There are movements within the general public to pressure the government agencies to enforce environmental protection. In the past 10 years, environmental activists and the general public have become more vocal and have forcefully brought specific issues before the government. Environmental nongovernmental organizations and the media have played a key role in increasing environmental awareness. There have been some high profile cases where the populace has affected government policy, but in comparison to the environmental degradation that is evident, popular participation remains limited. The government hopes the guidelines set forth in the Eighth National Plan will promote greater public participation in environmental affairs. Increasing pressure to consolidate the democratization process in response to the economic crisis will reinforce this shift.
Recent examples of incidents where the general public has affected the operation of plants include the following:
- Villagers in the northern village of Mae Moh protested against the release of toxic particles into the air from one of Thailand's largest power plants, which was adversely affecting the health of the villagers. PCD investigated the situation, and EGAT agreed to temporarily close down part of the plant until proper environmental controls were added.
- Villagers accused another plant owned by a private company, the Phoenix Pulp and Paper plant, of releasing toxic wastewater into the nearby river. The plant was fined and its operations are being closely scrutinized by the authorities.

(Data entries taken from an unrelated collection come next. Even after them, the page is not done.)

(* ===== verification/SceneFacts.v ===== *)
(** * Facts about the scene recognizers

    The invariant of the recognizers: tasks and handles belong to recognizers that exist, the
    reports of two scenes alternate, at most one exit of an installation is pending, and each
    fling on a screen is awaited.  Every task, timer and event keeps it and is defined. *)
From Stdlib Require Import SpecFloat.
From S2P Require Import Prelude Json ResType CommonUtil CommonUtilFacts PluginConfig PluginMgr SceneRecognizer SlideRecognizer.

(** ** Screens as text *)

Lemma from_chars_digits d :
  d <> Decimal.Nil ->
  from_chars_u64 (DecimalString.NilEmpty.string_of_uint d)
  = if Z.of_N (Pos.of_uint d) <? 2 ^ 64 then Some (Z.of_N (Pos.of_uint d)) else None.
Proof.
  intros Hd. set (s := DecimalString.NilEmpty.string_of_uint d).
  assert (Hr : read_digits 0 s = (Z.of_N (Pos.of_uint d), "")).
  { unfold s. rewrite <- (text_of_list (DecimalString.NilEmpty.string_of_uint d)).
    rewrite read_digits_text by apply uint_digits. rewrite digits_val_parse by apply uint_digits.
    by rewrite parse_digits_zero. }
  assert (Hs : exists c s', s = String c s' /\ is_Some (digit_of c)).
  { unfold s. destruct d; [done|..]; simpl; eauto. }
  destruct Hs as (c & s' & Es & [x Ex]). unfold from_chars_u64. rewrite Es, Ex, <- Es, Hr. done.
Qed.

(** The number of a screen is read back from its text. *)
Lemma from_chars_to_string z : 0 <= z < 2 ^ 64 -> from_chars_u64 (to_string z) = Some z.
Proof.
  intros Hz. destruct z as [|p|p]; [done| |lia]. unfold to_string. simpl.
  unfold DecimalString.NilZero.string_of_uint.
  pose proof (from_chars_digits (Pos.to_uint p) (to_uint_nonnil p)) as H.
  rewrite DecimalPos.Unsigned.of_to in H.
  destruct (Z.ltb_spec (Z.of_N (N.pos p)) (2 ^ 64)) as [_|]; [|lia].
  destruct (Pos.to_uint p) eqn:E; [by pose proof (to_uint_nonnil p)|exact H..].
Qed.

Lemma from_chars_range s z : from_chars_u64 s = Some z -> 0 <= z < 2 ^ 64.
Proof.
  destruct s as [|c s]; [done|]. unfold from_chars_u64. destruct (digit_of c); [|done].
  destruct (read_digits_spec (String c s) 0) as (ds & rest & -> & _).
  pose proof (digits_val_nonneg ds 0). case_match eqn:E; [|done]. intros [= <-].
  apply Z.ltb_lt in E. lia.
Qed.

(** ** Scenes that are entered and left *)

(** Reads the reports of a scene, 0 for the start and anything else for the stop: whether the
    scene is on afterwards, [None] when it starts twice, or, in the strict reading, when it
    stops without a start. *)
Fixpoint in_scene (strict on : bool) (reports : list Z) : option bool :=
  match reports with
  | [] => Some on
  | v :: l =>
      if v =? 0 then if on then None else in_scene strict true l
      else if strict && negb on then None else in_scene strict false l
  end.

Lemma in_scene_app strict l1 l2 : forall on,
  in_scene strict on (l1 ++ l2) = in_scene strict on l1 ≫= fun on => in_scene strict on l2.
Proof.
  induction l1 as [|v l1 IH]; intros on; [done|]. simpl.
  repeat case_match; try done; apply IH.
Qed.

Section facts.
Context {J K : Type} `{!Json J} `{!JsonLaws J} `{!SceneHost J K} `{!BackgroundMode}.

(** The reports of a type among the calls. *)
Definition reports (t : Z) (l : list (SceneCall J)) : list Z :=
  omap (fun c => match c with
                 | CReportData t' v _ => if t' =? t then Some v else None
                 | _ => None
                 end) l.

Lemma reports_app t l1 l2 : reports t (l1 ++ l2) = reports t l1 ++ reports t l2.
Proof. apply omap_app. Qed.

(** ** The invariant *)

(** A payload that takes fields, as slides need it, and an event whose task types can be read. *)
Definition obj (payload : J) : Prop := json_is_object payload = true \/ json_is_null payload = true.
Definition event_ok (d : ResData J) : Prop :=
  (Accept SLIDE_RECOGNIZER (rd_resType d) = true -> obj (rd_payload d))
  /\ (rd_resType d = RES_TYPE_CONTINUOUS_TASK ->
      forall l, json_find TYPE_IDS_KEY (rd_payload d) ≫= json_array = Some l ->
      is_Some (mapM (sch_get_u32 (K := K)) l)).

Definition task_ok (slides : gmap nat SlideRecognizer) (t : SceneTask J) : Prop :=
  match t with
  | TOnDispatch r d => event_ok d /\ (r = SLIDE_RECOGNIZER -> obj (rd_payload d))
  | TStartDetecting self _ => is_Some (slides !! self)
  end.
Definition call_ok (c : SceneCall J) : Prop :=
  match c with CReportData t v p => event_ok (mkResData t v p) /\ t <> RES_TYPE_KEY_PERF_SCENE | _ => True end.

(** The event with which a recognizer of a screen starts to await the end of a fling. *)
Definition on_event (screen : Z) (d : ResData J) : Prop :=
  rd_resType d = RES_TYPE_SLIDE_RECOGNIZE /\ rd_value d = SLIDE_EVENT_ON
  /\ ExtractIdFromPayload (rd_payload d) PAYLOAD_KEY_SCREEN_ID = Some screen.

(** The time-out of a recognizer is pending; the event is in the queue, or among the reports
    that are still to be carried out, those after the first [n]. *)
Definition timed (s : Scenes J) (self : nat) (r : SlideRecognizer) : Prop :=
  exists h p d, listFlingTimeOutTask_ r = Some h /\ sc_timers s !! h = Some (DListFlingEnd self p, d).
Definition queued (q : list (SceneTask J)) (screen : Z) : Prop :=
  exists d, TOnDispatch SLIDE_RECOGNIZER d ∈ q /\ on_event screen d.
Definition reported (l : list (SceneCall J)) (screen : Z) : Prop :=
  exists t v p, CReportData t v p ∈ l /\ on_event screen (mkResData t v p).

(** The handles of a recognizer. *)
Definition owns (r : SlideRecognizer) (h : nat) : Prop :=
  listFlingEndTask_ r = Some h \/ listFlingTimeOutTask_ r = Some h.

(** [n] reports were carried out; the fling of the recognizer [ex] need not be awaited. *)
Record scenes_ok (n : nat) (ex : option nat) (s : Scenes J) : Prop := {
  so_queue : exists q, ffrtQueue_ s = Some q /\ Forall (task_ok (slides_ s)) q;
  so_timers h t d : sc_timers s !! h = Some (t, d) -> (h < sc_next s)%nat
    /\ match t with
       | DExitInstall => exitAppInstall_ (installs s) = Some h
       | DListFlingEnd self p => is_Some (slides_ s !! self) /\ obj p
       end;
  so_exit h : exitAppInstall_ (installs s) = Some h -> (h < sc_next s)%nat
    /\ forall self p d, sc_timers s !! h <> Some (DListFlingEnd self p, d);
  so_slides self r : slides_ s !! self = Some r -> (self < sc_next s)%nat
    /\ (forall h, owns r h -> (h < sc_next s)%nat
        /\ forall t d, sc_timers s !! h = Some (t, d) -> exists p, t = DListFlingEnd self p)
    /\ (forall h, listFlingEndTask_ r = Some h -> listFlingTimeOutTask_ r <> Some h);
  so_instances screen self : instances_ (proxy s) !! screen = Some self ->
    is_Some (slides_ s !! self) /\ 0 <= screen < 2 ^ 64;
  so_distinct sc1 sc2 self :
    instances_ (proxy s) !! sc1 = Some self -> instances_ (proxy s) !! sc2 = Some self -> sc1 = sc2;
  so_displays d screen : displayIdToRsScreenId_ (proxy s) !! d = Some screen -> 0 <= screen < 2 ^ 64;
  so_awaited screen self r : ex <> Some self -> instances_ (proxy s) !! screen = Some self ->
    slides_ s !! self = Some r -> slideState_ r = LIST_FLING ->
    timed s self r \/ (exists q, ffrtQueue_ s = Some q /\ queued q screen)
    \/ reported (drop n (sc_calls s)) screen;
  so_calls : (n <= length (sc_calls s))%nat /\ Forall call_ok (drop n (sc_calls s));
  so_install : in_scene false false (reports RES_TYPE_CONTINUOUS_INSTALL (sc_calls s))
    = Some (isInContinuousInstall_ (installs s));
  so_background : in_scene true false (reports RES_TYPE_BACKGROUND_PERCEIVABLE_SCENE (sc_calls s))
    = Some (isInBackgroundPerceivableScene_ (background s));
}.

Lemma scenes_ok_weaken n ex s : scenes_ok n None s -> scenes_ok n ex s.
Proof. intros [H1 H2 H3 H4 H5 H6 H7 H8 H9 H10 H11]. split; try done. intros ? self ? _. by eapply H8. Qed.

(** The fling of the recognizer is awaited after all, or there is none. *)
Lemma scenes_ok_settle n self s :
  scenes_ok n (Some self) s ->
  (forall screen r, instances_ (proxy s) !! screen = Some self -> slides_ s !! self = Some r ->
     slideState_ r = LIST_FLING ->
     timed s self r \/ (exists q, ffrtQueue_ s = Some q /\ queued q screen)
     \/ reported (drop n (sc_calls s)) screen) ->
  scenes_ok n None s.
Proof.
  intros [H1 H2 H3 H4 H5 H6 H7 H8 H9 H10 H11] Hself. split; try done.
  intros screen self' r _ Hi Hr Hf. destruct (decide (self' = self)) as [->|Hne]; [by eapply Hself|].
  eapply H8; [congruence|done..].
Qed.

(** ** Calls *)

Lemma reported_snoc l c screen : reported l screen -> reported (l ++ [c]) screen.
Proof. intros (t & v & p & Hin & Ho). exists t, v, p. split; [set_solver|done]. Qed.

Lemma ok_record n ex c :
  call_ok c -> reports RES_TYPE_CONTINUOUS_INSTALL [c] = [] ->
  reports RES_TYPE_BACKGROUND_PERCEIVABLE_SCENE [c] = [] -> safe (scenes_ok n ex) (c_record c).
Proof.
  intros Hc Hi Hb. apply safe_modify. intros s [H1 H2 H3 H4 H5 H6 H7 H8 [H9 H9'] H10 H11].
  assert (Hd : drop n (sc_calls s ++ [c]) = drop n (sc_calls s) ++ [c]) by by rewrite drop_app_le.
  split; try done; simpl; rewrite ?Hd, ?reports_app, ?Hi, ?Hb, ?app_nil_r; try done.
  - intros screen self r He Hin Hr Hf. destruct (H8 _ _ _ He Hin Hr Hf) as [?|[?|?]]; auto using reported_snoc.
  - rewrite length_app. split; [lia|]. apply Forall_app. auto.
Qed.

(** A report that is no change of scene. *)
Lemma scene_ok_report n ex t v p :
  event_ok (mkResData t v p) -> t <> RES_TYPE_KEY_PERF_SCENE -> t <> RES_TYPE_CONTINUOUS_INSTALL ->
  t <> RES_TYPE_BACKGROUND_PERCEIVABLE_SCENE -> safe (scenes_ok n ex) (scene_report t v p).
Proof.
  intros Hp Hk Hi Hb. apply ok_record; [done|..]; cbn [reports omap list_omap];
    by rewrite (proj2 (Z.eqb_neq _ _)).
Qed.

Lemma ok_send n ex t v e : safe (scenes_ok n ex) (scene_send t v e).
Proof. by apply ok_record. Qed.

Lemma obj_null : obj json_null.
Proof. right. apply json_null_is_null. Qed.

Lemma event_ok_other t v p : obj p -> t <> RES_TYPE_CONTINUOUS_TASK -> event_ok (mkResData t v p).
Proof. intros Hp Ht. split; [done|]. intros E. by destruct Ht. Qed.
(** No recognizer reads the payload of most events. *)
Lemma event_ok_unread t v p :
  Accept SLIDE_RECOGNIZER t = false -> t <> RES_TYPE_CONTINUOUS_TASK -> event_ok (mkResData t v p).
Proof. intros Ha Ht. split; simpl; [by rewrite Ha|]. intros E. by destruct Ht. Qed.

(** ** Timers *)

(** A pending task goes: no fling but the exempt one was awaited by it. *)
Lemma ok_cancel n ex s h :
  scenes_ok n ex s ->
  (forall self p d, sc_timers s !! h = Some (DListFlingEnd self p, d) ->
     ex = Some self \/ forall r, slides_ s !! self = Some r -> listFlingTimeOutTask_ r <> Some h) ->
  scenes_ok n ex (s <| sc_timers ::= delete h |>).
Proof.
  intros [H1 H2 H3 H4 H5 H6 H7 H8 H9 H10 H11] Hh. split; try done; simpl.
  - intros h' t d [_ Ht]%lookup_delete_Some. by eapply H2.
  - intros h' He. destruct (H3 h' He) as [? Hn]. split; [done|].
    intros self p d [_ Ht]%lookup_delete_Some. by eapply Hn.
  - intros self r Hr. destruct (H4 self r Hr) as (? & Ho & ?). split_and!; [done| |done].
    intros h' Hh'. destruct (Ho h' Hh') as [? Ht]. split; [done|].
    intros t d [_ E]%lookup_delete_Some. by eapply Ht.
  - intros screen self r He Hi Hr Hf. destruct (H8 _ _ _ He Hi Hr Hf) as [(h' & p & d & Eh & Et)|?]; [left|auto].
    exists h', p, d. split; [done|]. simpl. rewrite lookup_delete_ne; [done|]. intros <-.
    destruct (Hh _ _ _ Et) as [?|Hr']; [congruence|by eapply Hr'].
Qed.

(** A new pending task with a new handle. *)
Lemma scene_ok_submit n ex s self p d :
  is_Some (slides_ s !! self) -> obj p -> scenes_ok n ex s ->
  scenes_ok n ex (s <| sc_timers ::= <[sc_next s := (DListFlingEnd self p, d)]> |> <| sc_next ::= S |>)
  /\ sc_timers s !! sc_next s = None.
Proof.
  intros Hself Hp [H1 H2 H3 H4 H5 H6 H7 H8 H9 H10 H11].
  assert (Hnew : sc_timers s !! sc_next s = None).
  { destruct (sc_timers s !! sc_next s) as [[t d']|] eqn:E; [|done]. destruct (H2 _ _ _ E). lia. }
  split; [|done]. split; try done; simpl.
  - intros h t d' [[<- [= <- <-]]|[? Ht]]%lookup_insert_Some; [auto with lia|].
    destruct (H2 _ _ _ Ht). auto with lia.
  - intros h He. destruct (H3 h He) as [? Hn]. split; [lia|].
    intros self' p' d' [[? ?]|[? Ht]]%lookup_insert_Some; [lia|by eapply Hn].
  - intros self' r Hr. destruct (H4 self' r Hr) as (? & Ho & ?). split_and!; [lia| |done].
    intros h' Hh'. destruct (Ho h' Hh') as [? Ht]. split; [lia|].
    intros t d' [[? ?]|[? E]]%lookup_insert_Some; [lia|by eapply Ht].
  - intros screen self' r He Hi Hr Hf. destruct (H8 _ _ _ He Hi Hr Hf) as [(h' & p' & d' & Eh & Et)|?]; [left|auto].
    exists h', p', d'. split; [done|]. simpl. rewrite lookup_insert_ne; [done|]. intros <-. congruence.
Qed.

Western companies entering the market must realize that simple regulations do not equate to business opportunities, because enforcement is far from automatic. Companies interested in the market must investigate each environmental market for particular characteristics or trends of enforcement or nonenforcement, and seek advantages that do not depend on the regulatory environment (e.g., lower energy cost or reduced chemical use). In general, the greatest opportunities lie in areas where the government has specifically allocated budgets for environmental infrastructure projects or where the private companies are making environmentally friendly changes voluntarily. Businesses often make changes in their equipment or processes that positively affect the environment for other reasons, such as cost-cutting, government incentives, regulatory enforcement, efforts to reach international standards, or attempts to improve their corporate image.
Although improved enforcement will take time to come into force, Thailand is well ahead of other countries in the region, having in place the mechanisms and key legislation to provide the framework for vastly improved and integrated environmental management.
It is impossible to predict with certainty how Thailand's environmental issues will evolve as the economic crisis initiated with the 1997 devaluation plays out in Thailand and across the region.